(Dataset records)
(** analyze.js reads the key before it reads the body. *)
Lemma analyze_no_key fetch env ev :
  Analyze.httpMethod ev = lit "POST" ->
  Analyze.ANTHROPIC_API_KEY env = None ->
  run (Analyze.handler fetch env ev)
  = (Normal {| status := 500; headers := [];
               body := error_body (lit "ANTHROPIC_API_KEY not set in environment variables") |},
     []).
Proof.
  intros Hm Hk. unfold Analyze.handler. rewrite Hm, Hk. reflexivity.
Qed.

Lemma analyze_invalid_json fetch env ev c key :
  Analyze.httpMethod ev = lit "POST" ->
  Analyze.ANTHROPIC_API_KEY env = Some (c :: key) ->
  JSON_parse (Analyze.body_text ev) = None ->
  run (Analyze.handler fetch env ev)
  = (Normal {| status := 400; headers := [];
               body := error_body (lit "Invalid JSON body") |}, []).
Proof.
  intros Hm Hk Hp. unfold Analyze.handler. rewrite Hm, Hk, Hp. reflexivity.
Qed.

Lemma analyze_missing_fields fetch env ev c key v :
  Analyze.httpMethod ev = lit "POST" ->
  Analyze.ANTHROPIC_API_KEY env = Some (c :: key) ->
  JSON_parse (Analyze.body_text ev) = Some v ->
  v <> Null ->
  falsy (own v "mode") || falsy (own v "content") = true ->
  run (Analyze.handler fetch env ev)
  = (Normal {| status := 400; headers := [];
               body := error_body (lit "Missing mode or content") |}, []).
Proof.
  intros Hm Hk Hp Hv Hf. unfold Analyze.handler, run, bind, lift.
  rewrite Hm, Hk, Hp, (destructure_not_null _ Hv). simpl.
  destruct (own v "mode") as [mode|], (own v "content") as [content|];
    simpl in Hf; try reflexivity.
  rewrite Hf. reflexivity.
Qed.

__PROBLEM TO SOLVE__
All the records above must be transcribed without a single change to any word.

__ANSWER__
(** analyze.js reads the key before it reads the body. *)
Lemma analyze_no_key fetch env ev :
  Analyze.httpMethod ev = lit "POST" ->
  Analyze.ANTHROPIC_API_KEY env = None ->
  run (Analyze.handler fetch env ev)
  = (Normal {| status := 500; headers := [];
               body := error_body (lit "ANTHROPIC_API_KEY not set in environment variables") |},
     []).
Proof.
  intros Hm Hk. unfold Analyze.handler. rewrite Hm, Hk. reflexivity.
Qed.

Lemma analyze_invalid_json fetch env ev c key :
  Analyze.httpMethod ev = lit "POST" ->
  Analyze.ANTHROPIC_API_KEY env = Some (c :: key) ->
  JSON_parse (Analyze.body_text ev) = None ->
  run (Analyze.handler fetch env ev)
  = (Normal {| status := 400; headers := [];
               body := error_body (lit "Invalid JSON body") |}, []).
Proof.
  intros Hm Hk Hp. unfold Analyze.handler. rewrite Hm, Hk, Hp. reflexivity.
Qed.

Lemma analyze_missing_fields fetch env ev c key v :
  Analyze.httpMethod ev = lit "POST" ->
  Analyze.ANTHROPIC_API_KEY env = Some (c :: key) ->
  JSON_parse (Analyze.body_text ev) = Some v ->
  v <> Null ->
  falsy (own v "mode") || falsy (own v "content") = true ->
  run (Analyze.handler fetch env ev)
  = (Normal {| status := 400; headers := [];
               body := error_body (lit "Missing mode or content") |}, []).
Proof.
  intros Hm Hk Hp Hv Hf. unfold Analyze.handler, run, bind, lift.
  rewrite Hm, Hk, Hp, (destructure_not_null _ Hv). simpl.
  destruct (own v "mode") as [mode|], (own v "content") as [content|];
    simpl in Hf; try reflexivity.
  rewrite Hf. reflexivity.
Qed.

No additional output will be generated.